(Collected data entries)
- Opening Delimiter -

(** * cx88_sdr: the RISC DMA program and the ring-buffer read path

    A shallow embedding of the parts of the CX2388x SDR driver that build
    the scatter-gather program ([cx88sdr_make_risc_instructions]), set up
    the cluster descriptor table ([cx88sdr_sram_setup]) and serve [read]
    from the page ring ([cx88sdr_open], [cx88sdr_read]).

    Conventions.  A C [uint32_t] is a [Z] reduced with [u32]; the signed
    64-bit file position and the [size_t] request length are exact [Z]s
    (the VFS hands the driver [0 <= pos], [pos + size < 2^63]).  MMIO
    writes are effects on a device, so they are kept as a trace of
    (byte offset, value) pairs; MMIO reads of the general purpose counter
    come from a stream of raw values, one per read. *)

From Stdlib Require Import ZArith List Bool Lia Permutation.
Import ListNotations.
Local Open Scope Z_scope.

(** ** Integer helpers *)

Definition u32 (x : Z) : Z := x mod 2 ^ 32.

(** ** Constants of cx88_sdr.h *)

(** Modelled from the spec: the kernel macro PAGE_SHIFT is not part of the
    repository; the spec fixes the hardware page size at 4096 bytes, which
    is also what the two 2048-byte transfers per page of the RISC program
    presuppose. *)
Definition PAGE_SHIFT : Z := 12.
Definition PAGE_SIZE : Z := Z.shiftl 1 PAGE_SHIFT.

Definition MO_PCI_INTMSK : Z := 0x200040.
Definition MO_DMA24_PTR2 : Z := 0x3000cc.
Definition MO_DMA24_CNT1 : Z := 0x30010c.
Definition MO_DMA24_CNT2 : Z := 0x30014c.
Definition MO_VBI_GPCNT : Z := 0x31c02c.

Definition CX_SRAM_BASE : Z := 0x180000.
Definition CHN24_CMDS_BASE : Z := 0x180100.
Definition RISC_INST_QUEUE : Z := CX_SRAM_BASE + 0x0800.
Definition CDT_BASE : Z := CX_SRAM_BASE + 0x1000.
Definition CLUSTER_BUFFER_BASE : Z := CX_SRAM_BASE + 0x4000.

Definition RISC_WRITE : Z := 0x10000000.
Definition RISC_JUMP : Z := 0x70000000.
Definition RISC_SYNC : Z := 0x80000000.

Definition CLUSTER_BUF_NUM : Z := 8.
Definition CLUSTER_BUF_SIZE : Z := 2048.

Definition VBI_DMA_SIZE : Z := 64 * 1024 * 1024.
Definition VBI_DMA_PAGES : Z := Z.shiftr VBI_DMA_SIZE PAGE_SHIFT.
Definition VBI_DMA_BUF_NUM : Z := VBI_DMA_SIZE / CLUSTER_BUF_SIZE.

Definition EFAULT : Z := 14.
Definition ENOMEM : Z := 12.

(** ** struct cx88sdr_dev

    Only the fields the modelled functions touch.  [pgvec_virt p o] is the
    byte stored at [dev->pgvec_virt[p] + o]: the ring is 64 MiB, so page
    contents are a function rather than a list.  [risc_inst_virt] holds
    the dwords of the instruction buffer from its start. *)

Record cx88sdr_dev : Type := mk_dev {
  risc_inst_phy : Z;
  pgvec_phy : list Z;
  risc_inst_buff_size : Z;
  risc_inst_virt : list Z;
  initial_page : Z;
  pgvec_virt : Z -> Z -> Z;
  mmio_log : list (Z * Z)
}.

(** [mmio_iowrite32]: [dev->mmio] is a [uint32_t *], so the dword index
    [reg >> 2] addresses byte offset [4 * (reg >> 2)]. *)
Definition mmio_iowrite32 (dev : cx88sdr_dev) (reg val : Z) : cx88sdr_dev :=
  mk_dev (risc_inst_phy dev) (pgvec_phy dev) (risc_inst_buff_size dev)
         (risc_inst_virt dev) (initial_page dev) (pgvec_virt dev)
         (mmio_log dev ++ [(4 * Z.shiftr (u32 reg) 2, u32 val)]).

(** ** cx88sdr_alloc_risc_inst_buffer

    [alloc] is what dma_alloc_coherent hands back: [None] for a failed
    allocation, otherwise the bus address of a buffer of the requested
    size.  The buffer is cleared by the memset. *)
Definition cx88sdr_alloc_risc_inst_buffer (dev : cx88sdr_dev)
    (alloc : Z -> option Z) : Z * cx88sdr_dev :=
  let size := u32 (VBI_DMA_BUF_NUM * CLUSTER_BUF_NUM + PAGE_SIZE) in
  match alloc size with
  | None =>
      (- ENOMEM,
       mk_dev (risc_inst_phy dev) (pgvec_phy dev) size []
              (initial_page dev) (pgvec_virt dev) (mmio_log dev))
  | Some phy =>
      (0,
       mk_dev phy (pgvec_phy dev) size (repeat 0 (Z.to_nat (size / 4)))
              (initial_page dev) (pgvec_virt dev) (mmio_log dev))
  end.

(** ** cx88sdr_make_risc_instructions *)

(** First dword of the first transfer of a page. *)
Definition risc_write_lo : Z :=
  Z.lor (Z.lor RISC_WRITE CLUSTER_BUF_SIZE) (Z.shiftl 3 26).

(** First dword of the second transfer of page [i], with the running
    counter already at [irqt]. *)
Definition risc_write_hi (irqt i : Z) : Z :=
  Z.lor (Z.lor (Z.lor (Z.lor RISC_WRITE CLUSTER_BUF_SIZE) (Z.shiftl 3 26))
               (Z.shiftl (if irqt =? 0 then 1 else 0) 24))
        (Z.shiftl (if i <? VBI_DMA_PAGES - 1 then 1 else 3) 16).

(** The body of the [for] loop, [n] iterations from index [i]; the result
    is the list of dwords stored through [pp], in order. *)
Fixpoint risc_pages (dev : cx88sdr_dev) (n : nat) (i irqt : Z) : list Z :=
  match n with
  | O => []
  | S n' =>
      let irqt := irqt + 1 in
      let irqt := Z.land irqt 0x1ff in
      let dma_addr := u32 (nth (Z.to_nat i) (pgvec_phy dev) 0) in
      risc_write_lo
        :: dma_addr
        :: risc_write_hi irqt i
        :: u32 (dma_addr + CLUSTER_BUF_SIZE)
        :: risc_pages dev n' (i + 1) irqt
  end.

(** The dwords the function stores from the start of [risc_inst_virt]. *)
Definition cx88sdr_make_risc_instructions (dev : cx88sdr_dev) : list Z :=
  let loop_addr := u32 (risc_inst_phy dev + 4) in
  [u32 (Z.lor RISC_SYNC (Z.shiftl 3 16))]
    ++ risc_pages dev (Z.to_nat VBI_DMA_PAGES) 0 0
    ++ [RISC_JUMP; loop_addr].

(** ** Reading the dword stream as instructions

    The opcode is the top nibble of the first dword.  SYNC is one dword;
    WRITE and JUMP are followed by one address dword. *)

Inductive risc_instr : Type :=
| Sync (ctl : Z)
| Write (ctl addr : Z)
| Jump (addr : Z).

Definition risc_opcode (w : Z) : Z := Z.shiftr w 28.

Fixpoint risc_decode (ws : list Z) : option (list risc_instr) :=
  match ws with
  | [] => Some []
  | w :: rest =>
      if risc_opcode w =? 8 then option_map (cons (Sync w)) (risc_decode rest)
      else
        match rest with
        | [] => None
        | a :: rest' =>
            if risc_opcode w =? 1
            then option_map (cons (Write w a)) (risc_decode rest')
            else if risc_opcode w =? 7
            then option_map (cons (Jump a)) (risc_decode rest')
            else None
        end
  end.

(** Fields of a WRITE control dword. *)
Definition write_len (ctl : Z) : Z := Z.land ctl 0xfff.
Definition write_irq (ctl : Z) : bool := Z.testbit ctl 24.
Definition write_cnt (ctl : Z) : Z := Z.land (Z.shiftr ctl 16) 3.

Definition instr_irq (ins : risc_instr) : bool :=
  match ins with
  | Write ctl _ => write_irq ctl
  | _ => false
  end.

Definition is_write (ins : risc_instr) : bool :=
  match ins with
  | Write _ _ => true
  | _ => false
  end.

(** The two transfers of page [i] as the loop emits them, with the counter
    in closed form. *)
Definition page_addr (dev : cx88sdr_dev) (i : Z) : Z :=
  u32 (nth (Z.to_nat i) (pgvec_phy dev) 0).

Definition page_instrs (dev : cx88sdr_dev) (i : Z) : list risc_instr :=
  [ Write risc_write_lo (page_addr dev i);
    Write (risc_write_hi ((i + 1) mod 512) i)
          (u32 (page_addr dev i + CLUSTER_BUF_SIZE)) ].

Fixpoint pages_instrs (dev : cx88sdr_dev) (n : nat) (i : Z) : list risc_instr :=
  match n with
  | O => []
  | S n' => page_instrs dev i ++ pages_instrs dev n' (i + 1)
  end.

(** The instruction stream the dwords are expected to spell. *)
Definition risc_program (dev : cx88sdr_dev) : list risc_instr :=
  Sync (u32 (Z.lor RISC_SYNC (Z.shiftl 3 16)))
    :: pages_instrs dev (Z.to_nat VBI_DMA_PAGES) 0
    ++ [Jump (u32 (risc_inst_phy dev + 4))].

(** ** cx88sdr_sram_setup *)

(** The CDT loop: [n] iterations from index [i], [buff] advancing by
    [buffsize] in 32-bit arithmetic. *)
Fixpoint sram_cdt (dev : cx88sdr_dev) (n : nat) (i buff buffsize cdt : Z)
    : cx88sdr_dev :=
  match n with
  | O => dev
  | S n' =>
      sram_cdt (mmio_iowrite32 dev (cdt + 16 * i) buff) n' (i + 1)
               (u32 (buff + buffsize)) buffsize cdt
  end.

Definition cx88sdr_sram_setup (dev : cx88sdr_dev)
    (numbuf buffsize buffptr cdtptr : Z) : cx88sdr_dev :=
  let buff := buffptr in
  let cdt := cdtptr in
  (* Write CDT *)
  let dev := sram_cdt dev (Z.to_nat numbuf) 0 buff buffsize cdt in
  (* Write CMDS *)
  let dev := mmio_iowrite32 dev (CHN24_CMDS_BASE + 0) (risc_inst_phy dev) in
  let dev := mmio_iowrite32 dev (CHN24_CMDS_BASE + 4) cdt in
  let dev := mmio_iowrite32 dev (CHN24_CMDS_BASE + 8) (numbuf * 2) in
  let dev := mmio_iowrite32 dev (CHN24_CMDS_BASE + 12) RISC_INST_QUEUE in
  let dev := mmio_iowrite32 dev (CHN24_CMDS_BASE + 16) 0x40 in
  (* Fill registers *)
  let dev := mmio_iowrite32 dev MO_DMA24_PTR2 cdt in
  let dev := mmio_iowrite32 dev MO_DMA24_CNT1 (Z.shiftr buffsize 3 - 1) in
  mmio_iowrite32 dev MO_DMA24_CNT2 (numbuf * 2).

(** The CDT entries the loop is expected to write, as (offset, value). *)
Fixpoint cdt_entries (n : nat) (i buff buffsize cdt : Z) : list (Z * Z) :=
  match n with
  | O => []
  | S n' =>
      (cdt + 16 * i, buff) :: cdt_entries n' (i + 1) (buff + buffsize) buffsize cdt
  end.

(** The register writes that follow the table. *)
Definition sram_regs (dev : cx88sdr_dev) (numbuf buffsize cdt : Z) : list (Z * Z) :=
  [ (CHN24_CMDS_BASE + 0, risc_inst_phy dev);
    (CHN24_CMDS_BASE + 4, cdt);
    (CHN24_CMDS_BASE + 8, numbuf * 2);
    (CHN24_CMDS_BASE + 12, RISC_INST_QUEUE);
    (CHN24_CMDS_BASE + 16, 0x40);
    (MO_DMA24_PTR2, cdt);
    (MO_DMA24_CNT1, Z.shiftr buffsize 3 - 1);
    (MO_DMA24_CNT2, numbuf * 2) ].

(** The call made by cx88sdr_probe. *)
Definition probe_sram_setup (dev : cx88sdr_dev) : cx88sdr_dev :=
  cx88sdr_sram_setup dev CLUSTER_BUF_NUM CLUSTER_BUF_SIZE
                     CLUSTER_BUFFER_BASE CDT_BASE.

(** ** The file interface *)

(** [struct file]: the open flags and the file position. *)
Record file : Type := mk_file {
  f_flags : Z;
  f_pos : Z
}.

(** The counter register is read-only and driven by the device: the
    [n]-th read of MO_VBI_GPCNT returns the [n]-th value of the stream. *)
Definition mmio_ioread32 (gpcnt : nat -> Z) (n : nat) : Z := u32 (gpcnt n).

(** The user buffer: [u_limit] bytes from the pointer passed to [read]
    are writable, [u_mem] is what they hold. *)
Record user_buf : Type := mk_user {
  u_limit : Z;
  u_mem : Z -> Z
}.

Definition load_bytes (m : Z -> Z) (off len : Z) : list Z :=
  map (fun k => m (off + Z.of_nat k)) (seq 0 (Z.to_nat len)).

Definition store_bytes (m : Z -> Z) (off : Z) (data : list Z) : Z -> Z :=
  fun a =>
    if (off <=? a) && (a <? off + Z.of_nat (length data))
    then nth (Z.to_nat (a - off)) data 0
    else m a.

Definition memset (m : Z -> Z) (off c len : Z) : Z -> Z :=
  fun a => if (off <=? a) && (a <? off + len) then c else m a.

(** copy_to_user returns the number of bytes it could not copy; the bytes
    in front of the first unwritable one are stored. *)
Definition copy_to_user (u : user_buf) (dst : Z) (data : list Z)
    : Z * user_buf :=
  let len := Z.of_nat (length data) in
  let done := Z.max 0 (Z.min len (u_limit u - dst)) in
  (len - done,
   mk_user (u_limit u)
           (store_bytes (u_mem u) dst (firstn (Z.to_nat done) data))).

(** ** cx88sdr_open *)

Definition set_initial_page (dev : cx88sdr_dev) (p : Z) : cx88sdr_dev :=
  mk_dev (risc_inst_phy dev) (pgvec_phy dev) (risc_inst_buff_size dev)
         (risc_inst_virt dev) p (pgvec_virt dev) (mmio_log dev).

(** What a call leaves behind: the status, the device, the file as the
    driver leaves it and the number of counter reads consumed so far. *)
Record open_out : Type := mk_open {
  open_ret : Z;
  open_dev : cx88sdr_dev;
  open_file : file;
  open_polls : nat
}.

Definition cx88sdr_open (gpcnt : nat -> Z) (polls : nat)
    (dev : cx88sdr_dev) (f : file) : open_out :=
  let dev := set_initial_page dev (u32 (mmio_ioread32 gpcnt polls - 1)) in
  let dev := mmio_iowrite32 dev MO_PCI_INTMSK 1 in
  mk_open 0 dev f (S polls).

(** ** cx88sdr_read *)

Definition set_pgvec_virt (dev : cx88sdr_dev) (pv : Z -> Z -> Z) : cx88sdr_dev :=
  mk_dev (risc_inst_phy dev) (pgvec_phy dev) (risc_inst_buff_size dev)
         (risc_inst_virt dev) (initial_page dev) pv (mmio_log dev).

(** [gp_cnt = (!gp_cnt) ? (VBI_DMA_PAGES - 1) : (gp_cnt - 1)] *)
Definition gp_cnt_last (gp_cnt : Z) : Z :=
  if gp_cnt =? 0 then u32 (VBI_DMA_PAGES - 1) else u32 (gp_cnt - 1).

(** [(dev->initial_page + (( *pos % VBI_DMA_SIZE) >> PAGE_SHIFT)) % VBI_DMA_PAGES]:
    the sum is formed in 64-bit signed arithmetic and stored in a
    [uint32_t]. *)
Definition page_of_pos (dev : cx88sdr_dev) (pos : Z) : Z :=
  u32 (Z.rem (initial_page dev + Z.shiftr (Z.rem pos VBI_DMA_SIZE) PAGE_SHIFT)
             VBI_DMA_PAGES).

- Closing Delimiter -

▶ _BRIEF_:
For this exercise, repeat exactly the lines of the data above from the one with "(** ** Reading" down to the one with "if risc_opcode w =? 1", both end lines included.

▶ _ANSWER SECTION_:
(** ** Reading the dword stream as instructions

    The opcode is the top nibble of the first dword.  SYNC is one dword;
    WRITE and JUMP are followed by one address dword. *)

Inductive risc_instr : Type :=
| Sync (ctl : Z)
| Write (ctl addr : Z)
| Jump (addr : Z).

Definition risc_opcode (w : Z) : Z := Z.shiftr w 28.

Fixpoint risc_decode (ws : list Z) : option (list risc_instr) :=
  match ws with
  | [] => Some []
  | w :: rest =>
      if risc_opcode w =? 8 then option_map (cons (Sync w)) (risc_decode rest)
      else
        match rest with
        | [] => None
        | a :: rest' =>
            if risc_opcode w =? 1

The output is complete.